§ **PROBLEM TO SOLVE**
Return the records exactly as they are.

^^^^

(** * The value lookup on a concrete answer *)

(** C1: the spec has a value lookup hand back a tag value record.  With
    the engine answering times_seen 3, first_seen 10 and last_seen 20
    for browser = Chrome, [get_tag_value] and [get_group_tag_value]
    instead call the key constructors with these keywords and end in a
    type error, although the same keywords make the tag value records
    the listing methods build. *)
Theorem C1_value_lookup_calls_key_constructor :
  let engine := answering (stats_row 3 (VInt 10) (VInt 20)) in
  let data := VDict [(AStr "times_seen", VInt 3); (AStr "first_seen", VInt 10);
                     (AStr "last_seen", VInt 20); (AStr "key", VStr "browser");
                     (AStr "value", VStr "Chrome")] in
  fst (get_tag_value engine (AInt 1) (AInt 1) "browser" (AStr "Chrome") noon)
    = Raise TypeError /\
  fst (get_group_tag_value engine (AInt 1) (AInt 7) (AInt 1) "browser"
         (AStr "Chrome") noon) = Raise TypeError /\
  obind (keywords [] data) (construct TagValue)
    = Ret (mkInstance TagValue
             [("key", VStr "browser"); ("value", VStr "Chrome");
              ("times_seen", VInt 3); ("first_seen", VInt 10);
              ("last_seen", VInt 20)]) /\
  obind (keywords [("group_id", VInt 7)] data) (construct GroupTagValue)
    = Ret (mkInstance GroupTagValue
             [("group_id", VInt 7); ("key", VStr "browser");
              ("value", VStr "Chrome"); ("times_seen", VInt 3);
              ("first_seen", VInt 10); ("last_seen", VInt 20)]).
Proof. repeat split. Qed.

^^^^

§ **TASK RESPONSE**
(** * The value lookup on a concrete answer *)

(** C1: the spec has a value lookup hand back a tag value record.  With
    the engine answering times_seen 3, first_seen 10 and last_seen 20
    for browser = Chrome, [get_tag_value] and [get_group_tag_value]
    instead call the key constructors with these keywords and end in a
    type error, although the same keywords make the tag value records
    the listing methods build. *)
Theorem C1_value_lookup_calls_key_constructor :
  let engine := answering (stats_row 3 (VInt 10) (VInt 20)) in
  let data := VDict [(AStr "times_seen", VInt 3); (AStr "first_seen", VInt 10);
                     (AStr "last_seen", VInt 20); (AStr "key", VStr "browser");
                     (AStr "value", VStr "Chrome")] in
  fst (get_tag_value engine (AInt 1) (AInt 1) "browser" (AStr "Chrome") noon)
    = Raise TypeError /\
  fst (get_group_tag_value engine (AInt 1) (AInt 7) (AInt 1) "browser"
         (AStr "Chrome") noon) = Raise TypeError /\
  obind (keywords [] data) (construct TagValue)
    = Ret (mkInstance TagValue
             [("key", VStr "browser"); ("value", VStr "Chrome");
              ("times_seen", VInt 3); ("first_seen", VInt 10);
              ("last_seen", VInt 20)]) /\
  obind (keywords [("group_id", VInt 7)] data) (construct GroupTagValue)
    = Ret (mkInstance GroupTagValue
             [("group_id", VInt 7); ("key", VStr "browser");
              ("value", VStr "Chrome"); ("times_seen", VInt 3);
              ("first_seen", VInt 10); ("last_seen", VInt 20)]).
Proof. repeat split. Qed.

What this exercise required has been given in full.